== Saved data entries ==
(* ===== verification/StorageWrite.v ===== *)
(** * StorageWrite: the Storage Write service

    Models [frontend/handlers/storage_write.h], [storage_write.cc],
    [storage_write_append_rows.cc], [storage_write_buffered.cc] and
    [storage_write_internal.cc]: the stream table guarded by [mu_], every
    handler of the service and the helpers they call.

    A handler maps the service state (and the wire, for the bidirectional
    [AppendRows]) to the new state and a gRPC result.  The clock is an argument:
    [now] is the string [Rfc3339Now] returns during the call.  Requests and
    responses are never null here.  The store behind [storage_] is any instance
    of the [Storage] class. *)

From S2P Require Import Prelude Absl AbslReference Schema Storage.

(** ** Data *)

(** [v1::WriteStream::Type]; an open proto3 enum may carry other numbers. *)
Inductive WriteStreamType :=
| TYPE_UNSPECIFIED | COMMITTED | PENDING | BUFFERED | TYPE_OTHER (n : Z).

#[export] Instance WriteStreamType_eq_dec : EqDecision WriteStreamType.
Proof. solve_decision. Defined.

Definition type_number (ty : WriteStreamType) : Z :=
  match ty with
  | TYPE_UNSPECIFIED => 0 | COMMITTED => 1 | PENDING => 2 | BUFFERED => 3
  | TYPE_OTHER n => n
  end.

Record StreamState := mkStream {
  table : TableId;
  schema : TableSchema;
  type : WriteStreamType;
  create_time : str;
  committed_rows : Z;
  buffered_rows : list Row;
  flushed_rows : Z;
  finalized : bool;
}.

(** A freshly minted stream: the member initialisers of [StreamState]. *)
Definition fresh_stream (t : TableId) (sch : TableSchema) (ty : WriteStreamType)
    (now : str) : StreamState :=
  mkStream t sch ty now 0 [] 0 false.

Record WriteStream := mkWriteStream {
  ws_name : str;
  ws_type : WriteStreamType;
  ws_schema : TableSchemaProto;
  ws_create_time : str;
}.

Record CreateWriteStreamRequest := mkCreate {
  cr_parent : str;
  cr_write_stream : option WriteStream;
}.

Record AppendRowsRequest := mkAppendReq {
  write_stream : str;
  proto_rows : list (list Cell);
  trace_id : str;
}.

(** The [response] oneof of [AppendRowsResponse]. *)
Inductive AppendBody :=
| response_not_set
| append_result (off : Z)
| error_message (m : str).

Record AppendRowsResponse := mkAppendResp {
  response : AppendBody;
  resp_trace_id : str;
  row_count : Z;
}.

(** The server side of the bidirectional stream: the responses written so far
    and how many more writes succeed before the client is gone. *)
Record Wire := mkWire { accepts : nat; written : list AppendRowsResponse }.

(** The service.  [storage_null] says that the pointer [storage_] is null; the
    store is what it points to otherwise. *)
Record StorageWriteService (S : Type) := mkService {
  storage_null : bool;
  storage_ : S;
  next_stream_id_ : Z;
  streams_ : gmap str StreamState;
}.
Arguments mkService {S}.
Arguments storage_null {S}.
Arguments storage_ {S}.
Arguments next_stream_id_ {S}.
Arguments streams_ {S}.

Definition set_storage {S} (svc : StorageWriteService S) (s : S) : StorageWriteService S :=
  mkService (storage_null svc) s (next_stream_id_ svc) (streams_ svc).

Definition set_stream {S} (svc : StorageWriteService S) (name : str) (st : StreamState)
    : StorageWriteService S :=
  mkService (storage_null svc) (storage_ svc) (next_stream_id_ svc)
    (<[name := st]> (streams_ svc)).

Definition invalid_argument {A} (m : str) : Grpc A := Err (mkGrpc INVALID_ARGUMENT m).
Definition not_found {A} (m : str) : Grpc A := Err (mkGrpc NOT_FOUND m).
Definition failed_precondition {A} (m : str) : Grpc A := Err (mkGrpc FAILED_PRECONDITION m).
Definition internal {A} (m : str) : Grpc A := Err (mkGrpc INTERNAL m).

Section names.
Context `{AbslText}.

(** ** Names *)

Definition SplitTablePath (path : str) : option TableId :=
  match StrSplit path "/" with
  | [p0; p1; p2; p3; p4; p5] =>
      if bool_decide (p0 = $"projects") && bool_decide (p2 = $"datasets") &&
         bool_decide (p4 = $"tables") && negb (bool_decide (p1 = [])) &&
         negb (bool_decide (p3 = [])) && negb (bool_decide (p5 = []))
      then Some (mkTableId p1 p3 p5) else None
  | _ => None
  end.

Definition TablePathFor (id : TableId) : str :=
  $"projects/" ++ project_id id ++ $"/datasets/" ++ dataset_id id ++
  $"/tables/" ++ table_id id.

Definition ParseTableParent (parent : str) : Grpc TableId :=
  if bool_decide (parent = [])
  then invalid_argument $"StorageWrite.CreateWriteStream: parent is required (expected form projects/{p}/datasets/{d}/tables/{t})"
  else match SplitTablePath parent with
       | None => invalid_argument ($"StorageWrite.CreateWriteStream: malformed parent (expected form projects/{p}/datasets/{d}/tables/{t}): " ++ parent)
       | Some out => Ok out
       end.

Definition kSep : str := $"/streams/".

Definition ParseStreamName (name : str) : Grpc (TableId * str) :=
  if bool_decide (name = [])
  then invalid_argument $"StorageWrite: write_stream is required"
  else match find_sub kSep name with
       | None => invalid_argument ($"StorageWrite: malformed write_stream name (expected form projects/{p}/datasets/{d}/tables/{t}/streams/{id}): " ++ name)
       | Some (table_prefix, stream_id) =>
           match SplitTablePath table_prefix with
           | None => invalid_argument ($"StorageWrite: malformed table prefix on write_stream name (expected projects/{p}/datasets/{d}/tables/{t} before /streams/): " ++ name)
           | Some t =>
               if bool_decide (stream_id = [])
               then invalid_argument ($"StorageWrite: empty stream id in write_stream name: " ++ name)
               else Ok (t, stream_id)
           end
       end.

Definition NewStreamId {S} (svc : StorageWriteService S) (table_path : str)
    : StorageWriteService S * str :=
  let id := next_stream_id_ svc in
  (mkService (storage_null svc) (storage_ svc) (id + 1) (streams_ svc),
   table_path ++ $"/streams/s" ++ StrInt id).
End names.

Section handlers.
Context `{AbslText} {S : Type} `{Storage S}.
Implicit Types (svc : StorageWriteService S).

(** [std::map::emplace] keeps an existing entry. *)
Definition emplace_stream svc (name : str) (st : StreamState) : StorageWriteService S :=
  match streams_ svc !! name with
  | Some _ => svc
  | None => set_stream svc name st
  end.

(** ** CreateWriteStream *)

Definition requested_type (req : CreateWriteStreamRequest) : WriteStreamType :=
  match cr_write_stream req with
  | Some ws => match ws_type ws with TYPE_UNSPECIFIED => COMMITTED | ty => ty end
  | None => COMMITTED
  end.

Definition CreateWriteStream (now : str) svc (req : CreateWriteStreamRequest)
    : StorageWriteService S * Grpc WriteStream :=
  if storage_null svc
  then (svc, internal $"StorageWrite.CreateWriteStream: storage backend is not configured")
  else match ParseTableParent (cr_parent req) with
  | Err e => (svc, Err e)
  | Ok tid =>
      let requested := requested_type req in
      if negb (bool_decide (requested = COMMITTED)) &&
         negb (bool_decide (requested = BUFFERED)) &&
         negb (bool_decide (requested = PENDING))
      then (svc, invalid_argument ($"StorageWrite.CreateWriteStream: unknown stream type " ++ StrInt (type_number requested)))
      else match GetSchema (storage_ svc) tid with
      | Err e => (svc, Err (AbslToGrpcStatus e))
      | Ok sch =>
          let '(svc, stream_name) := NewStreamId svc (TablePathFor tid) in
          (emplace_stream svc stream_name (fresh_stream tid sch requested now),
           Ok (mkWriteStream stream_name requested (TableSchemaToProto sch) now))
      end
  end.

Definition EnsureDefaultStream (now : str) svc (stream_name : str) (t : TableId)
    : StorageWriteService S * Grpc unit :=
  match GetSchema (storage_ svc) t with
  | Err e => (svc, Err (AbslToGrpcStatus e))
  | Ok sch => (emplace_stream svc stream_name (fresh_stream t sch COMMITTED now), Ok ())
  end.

== EXERCISE GOAL ==
Reproduce only the lines above spanning from the line containing "(** The server" through the line containing "storage_null : bool;", word for word.

== RESULT OF THE TASK ==
(** The server side of the bidirectional stream: the responses written so far
    and how many more writes succeed before the client is gone. *)
Record Wire := mkWire { accepts : nat; written : list AppendRowsResponse }.

(** The service.  [storage_null] says that the pointer [storage_] is null; the
    store is what it points to otherwise. *)
Record StorageWriteService (S : Type) := mkService {
  storage_null : bool;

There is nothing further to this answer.